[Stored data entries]
(** X10: [Update] measures the time since the last update modulo 2^32, so
    it survives the roll-over of the millisecond clock: [d] milliseconds
    after the last update, with the clock reading [lastUpdate + d] wrapped
    to 32 bits, the call is a no-op when [d <= Interval] and stores the
    clock when [d > Interval]. *)
Theorem Update_clock_rollover (iw : int_width) (k : strip_id) (d : Z) (w : sketch) :
  0 <= d < 4294967296 ->
  let s := get k w in
  let now := u32 (lastUpdate s + d) in
  (d <= Interval s -> Update iw k now w = w) /\
  (Interval s < d -> lastUpdate (get k (Update iw k now w)) = now).
Proof.
  intros Hd s now.
  assert (E : elapsed now s = (Interval s <? d)).
  { unfold elapsed, now, u32. rewrite Zminus_mod_idemp_l.
    replace (lastUpdate s + d - lastUpdate s) with d by lia.
    rewrite Z.mod_small by lia. reflexivity. }
  split; intros H.
  - apply Update_waiting. fold s. rewrite E. apply Z.ltb_ge. exact H.
  - apply lastUpdate_Update. fold s. rewrite E. apply Z.ltb_lt. exact H.
Qed.

Lemma Update_clock_rollover_witness :
  let w := on S1 (set_lastUpdate 4294967290)
             (read_from_serial (Some "1"%char) initial_sketch) in
  Update Int16 S1 4 w = w /\
  lastUpdate (get S1 (Update Int16 S1 5 w)) = 5.
Proof.
  intros w. split.
  - apply (proj1 (Update_clock_rollover Int16 S1 10 w ltac:(lia))).
    vm_compute. discriminate.
  - apply (proj2 (Update_clock_rollover Int16 S1 11 w ltac:(lia))).
    vm_compute. reflexivity.
Defined.

Lemma frame_keeps_settings iw p t s :
  let s1 := show (frame_of iw p (set_lastUpdate t s)) in
  (ActivePattern s1 = ActivePattern s /\ Interval s1 = Interval s /\
   Color1 s1 = Color1 s /\ Color2 s1 = Color2 s /\
   TotalSteps s1 = TotalSteps s /\ OnComplete s1 = OnComplete s) /\
  length (pixels s1) = length (pixels s).
Proof.
  intros s1. destruct (frame_of_renders iw p (set_lastUpdate t s)) as (m & _ & Hr).
  pose proof (renders_fields _ _ _ Hr) as (A & _ & I & _ & T & _ & O & _).
  pose proof (renders_colors _ _ _ Hr) as (C1 & C2).
  destruct Hr as [_ L].
  unfold s1. rewrite pixels_show. simpl in *. auto 10.
Qed.

(** X11: a call of [Update], on whichever strip, never changes the
    pattern, the interval, the colors, the number of steps, the callback or
    the number of cells of any strip; and the cells, the frames shown and
    the time of the last update of the strips it was not called on stay as
    they are. *)
Theorem Update_frame (iw : int_width) (k j : strip_id) (millis : Z) (w : sketch) :
  let s := get j w in
  let s' := get j (Update iw k millis w) in
  (ActivePattern s' = ActivePattern s /\ Interval s' = Interval s /\
   Color1 s' = Color1 s /\ Color2 s' = Color2 s /\
   TotalSteps s' = TotalSteps s /\ OnComplete s' = OnComplete s) /\
  length (pixels s') = length (pixels s) /\
  (j <> k ->
   pixels s' = pixels s /\ shown s' = shown s /\ lastUpdate s' = lastUpdate s).
Proof.
  intros s s'. unfold s', s.
  destruct (Update_cases iw k millis w) as [E|[[_ E]|[_ E]]]; rewrite E; clear E.
  - auto 10.
  - rewrite get_on. destruct (decide (j = k)); subst; simpl; auto 10.
    split; [auto 10|]. split; [reflexivity | congruence].
  - pose proof (frozen_fields _ _ (frozen_Increment k j
      (put k (show (frame_of iw (ActivePattern (get k w))
                      (set_lastUpdate millis (get k w)))) w)))
      as (FP & FS & FA & FI & FL & F1 & F2 & FT & FO).
    rewrite FP, FS, FA, FI, FL, F1, F2, FT, FO. rewrite get_put.
    destruct (decide (j = k)) as [e|ne].
    + subst j.
      destruct (frame_keeps_settings iw (ActivePattern (get k w)) millis (get k w))
        as (S & L).
      split; [exact S|]. split; [exact L | congruence].
    + auto 10.
Qed.

Lemma Update_frame_witness :
  let w := read_from_serial (Some "2"%char)
             (read_from_serial (Some "1"%char) initial_sketch) in
  pixels (get S2 (Update Int16 S1 11 w)) = pixels (get S2 w) /\
  shown (get S2 (Update Int16 S1 11 w)) = shown (get S2 w) /\
  lastUpdate (get S2 (Update Int16 S1 11 w)) = lastUpdate (get S2 w).
Proof.
  intros w.
  apply (proj2 (proj2 (Update_frame Int16 S1 S2 11 w))). discriminate.
Defined.

(** ** The serial commands *)

(** X12: a byte that is not one of the digits '0' to '9' is dropped:
    [read_from_serial] changes nothing. *)
Theorem read_from_serial_ignores (c : ascii) (w : sketch) :
  (nat_of_ascii c < 48 \/ 57 < nat_of_ascii c)%nat ->
  read_from_serial (Some c) w = w.
Proof.
  intros H. unfold read_from_serial.
  repeat match goal with
  | |- context [Ascii.eqb c ?d] =>
      destruct (Ascii.eqb_spec c d) as [->|_]; [vm_compute in H; lia|]
  end.
  reflexivity.
Qed.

> AIM OF THE TASK:
State the number of lines in the records that include the word "auto", and add nothing to it.

> YOUR SOLUTION:
5